Однако дворянин Петр Антонович Косач (брат "тьоті Єлі") имел свое "революционное" прошлое: "Коли батько був, здається, на другому курсі в Петербурзькому університеті сталися так звані тоді "студенческие беспорядки". Багато студентів покарали, в тому числі й батька". "Кара" была следующей: "Він тоді переїхав до Києва і вступив до Київського університету теж на юридичний факультет, на якому проходив науку дуже успішно й гарно закінчив його". Затем он сделал неплохую карьеру, но "революционная" закваска сохранилась: "З російських письменників чи не найулюбленішим батьковим письменником був Салтиков-Щедрін. Читати з батьком Щедріна було просто насолодою, так батько досконало знав, як треба розшифровувати всі щедрінські "иносказания", так гарно він умів коментувати всі твори Щедріна". Ему здесь и карты в руки. Ведь он сам был одним из тех царских чиновников, которых высмеивал Щедрин. Как писала О. Пчилка: "В Луцькому по службовому становищі мій чоловік (він був не тільки "председатель съезда мировых посредников", але й "предводитель дворянства") був у близьких стосунках із владою і цивільною, і військовою…" Именно о таком образе действий в народе говорят "держать фигу в кармане"… В такой атмосфере и рос ребенок, написавший:

Ні долі, ні волі у мене нема,

Зосталася тільки надія одна.

Забужко в этом стихотворении усматривает нечто небывалое: "У випадку "тьоті Єлі" травма спричинилася до одного з унікальних у світовій літературі дитячих "моцартіанських" інсайтів, коли художня інтуїція випереджає соціальний розвиток індивіда" (10, 449). Но у этого "чуда" простое объяснение. Если бы "дитячий інсайт" каким-то образом вдруг не совпал с "соціальним розвитком" ее семейства, это было бы настоящее чудо. Но никакого чуда не произошло. Весь "соціальний розвиток індивіда" в данном случае протекал в семье, где бедный ребенок буквально от рождения слышал (только в прозе) одно и то же: "ні долі, ні волі нема". И когда она стала рифмовать, то никакого другого содержания у нее быть просто не могло. Так "соціальний розвиток" окружающих заменил ребенку свой собственный (которого тогда еще не существовало).

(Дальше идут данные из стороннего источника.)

Lemma indexedFrom_depth (elements : list JsValue) :
  forall i key x, In (key, x) (indexedFrom i elements) ->
                  nestingDepth x < nestingDepth (JArray elements).
Proof.
  induction elements as [ | y rest IH]; intros i key x Hin; [contradiction | ].
  cbn [indexedFrom nestingDepth fold_right] in *. destruct Hin as [Heq | Hin].
  - injection Heq as _ <-. lia.
  - apply IH in Hin. lia.
Qed.

Lemma charsFrom_depth (s : string) :
  forall i key x, In (key, x) (charsFrom i s) -> nestingDepth x = 0.
Proof.
  induction s as [ | c rest IH]; intros i key x Hin; [contradiction | ].
  cbn [charsFrom] in Hin. destruct Hin as [Heq | Hin].
  - now injection Heq as _ <-.
  - now apply IH in Hin.
Qed.

Lemma entries_depth (entries : list (string * JsValue)) :
  forall key x, In (key, x) entries -> nestingDepth x < nestingDepth (JObject entries).
Proof.
  induction entries as [ | [k v] rest IH]; intros key x Hin; [contradiction | ].
  cbn [nestingDepth fold_right snd] in *. destruct Hin as [Heq | Hin].
  - injection Heq as _ <-. lia.
  - apply IH in Hin. lia.
Qed.

Lemma objectEntries_depth (value : JsValue) (entries : list (string * JsValue)) :
  objectEntries value = Returns entries ->
  forall key x, In (key, x) entries -> nestingDepth x <= nestingDepth value.
Proof.
  destruct value; cbn [objectEntries]; intros Heq key x Hin;
    try discriminate; injection Heq as <-; try contradiction.
  - apply charsFrom_depth in Hin. lia.
  - apply indexedFrom_depth in Hin. lia.
  - apply entries_depth in Hin. lia.
Qed.

Lemma mapM_fuel {A B : Type} (f : A -> completion B) (items : list A) :
  (forall item, In item items -> f item <> OutOfFuel) ->
  mapM f items <> OutOfFuel.
Proof.
  induction items as [ | item rest IH]; intros Hf; cbn [mapM]; [discriminate | ].
  pose proof (Hf item (or_introl eq_refl)) as Hitem.
  destruct (f item); cbn [bind]; try discriminate; [ | contradiction].
  assert (Hrest : mapM f rest <> OutOfFuel).
  { apply IH. intros x Hx. apply Hf. now right. }
  destruct (mapM f rest); cbn [bind]; try discriminate; contradiction.
Qed.

Lemma transformSchema_ends (fuel : nat) :
  forall schema openapi,
    nestingDepth schema < fuel -> transformSchema fuel schema openapi <> OutOfFuel.
Proof.
  induction fuel as [ | fuel IH]; intros schema openapi Hdepth; [lia | ].
  destruct schema as [ | | b | n | s | elements | entries];
    try (cbn; discriminate).
  cbn [transformSchema getProp bind].
  destruct (isString (lookup "type" entries) "object").
  { destruct (objectEntries (lookup "properties" entries)) as [found | | ] eqn:Hentries;
      cbn [bind];
      [ | discriminate | destruct (lookup "properties" entries); discriminate ].
    assert (Hprops :
      mapM (fun entry : string * JsValue =>
              let (key, value) := entry in
              text <- transformSchema fuel value openapi ;;
              Returns (key ++ ": " ++ text)) found <> OutOfFuel).
    { apply mapM_fuel. intros [key value] Hin.
      pose proof (objectEntries_depth _ _ Hentries key value Hin) as Hvalue.
      pose proof (lookup_depth "properties" entries) as Hproperties.
      assert (Hcall : transformSchema fuel value openapi <> OutOfFuel)
        by (apply IH; lia).
      destruct (transformSchema fuel value openapi); cbn [bind];
        try discriminate; contradiction. }
    destruct (mapM _ found); cbn [bind]; try discriminate; contradiction. }
  destruct (isString (lookup "type" entries) "array").
  { pose proof (lookup_depth "items" entries) as Hitems.
    assert (Hcall : transformSchema fuel (lookup "items" entries) openapi <> OutOfFuel)
      by (apply IH; lia).
    destruct (transformSchema fuel (lookup "items" entries) openapi); cbn [bind];
      try discriminate; contradiction. }
  destruct (truthy (lookup "enum" entries)).
  { destruct (lookup "enum" entries) as [ | | b | n | s | values | fields];
      try (cbn; discriminate).
    cbn [arrayMap]. rewrite mapM_then.
    destruct (toStringJs_values values) as [[_ [texts ->]] | [_ ->]];
      cbn [bind]; discriminate. }
  destruct (isString (lookup "type" entries) "string"); [discriminate | ].
  destruct (isString (lookup "type" entries) "number"
            || isString (lookup "type" entries) "integer"); [discriminate | ].
  destruct (isString (lookup "type" entries) "boolean"); [discriminate | ].
  destruct (truthy (lookup "$ref" entries)); [ | discriminate].
  destruct (lookup "$ref" entries); cbn; discriminate.
Qed.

В связи с этим можно вспомнить мнение Забужко: "Нашему лесезнавству досі бракувало якраз виробленого погляду на історію родини Драгоманових-Косачів як на модельну для всього українського визвольного руху XIX ст. (декабристи, старогромадівці, радикали і т. д.)" (10, 440). Первое стихотворение Украинки было эмоциональным ответом на несчастье с любимой тетей. А далее пошло уже более осознанное конструирование песен с неизменным рефреном: "все плохо", "все очень плохо". Потому что, если плохо не все, то нужны постепенные улучшения, скучные реформы. Но нужна революция. Поэтому плохо абсолютно все.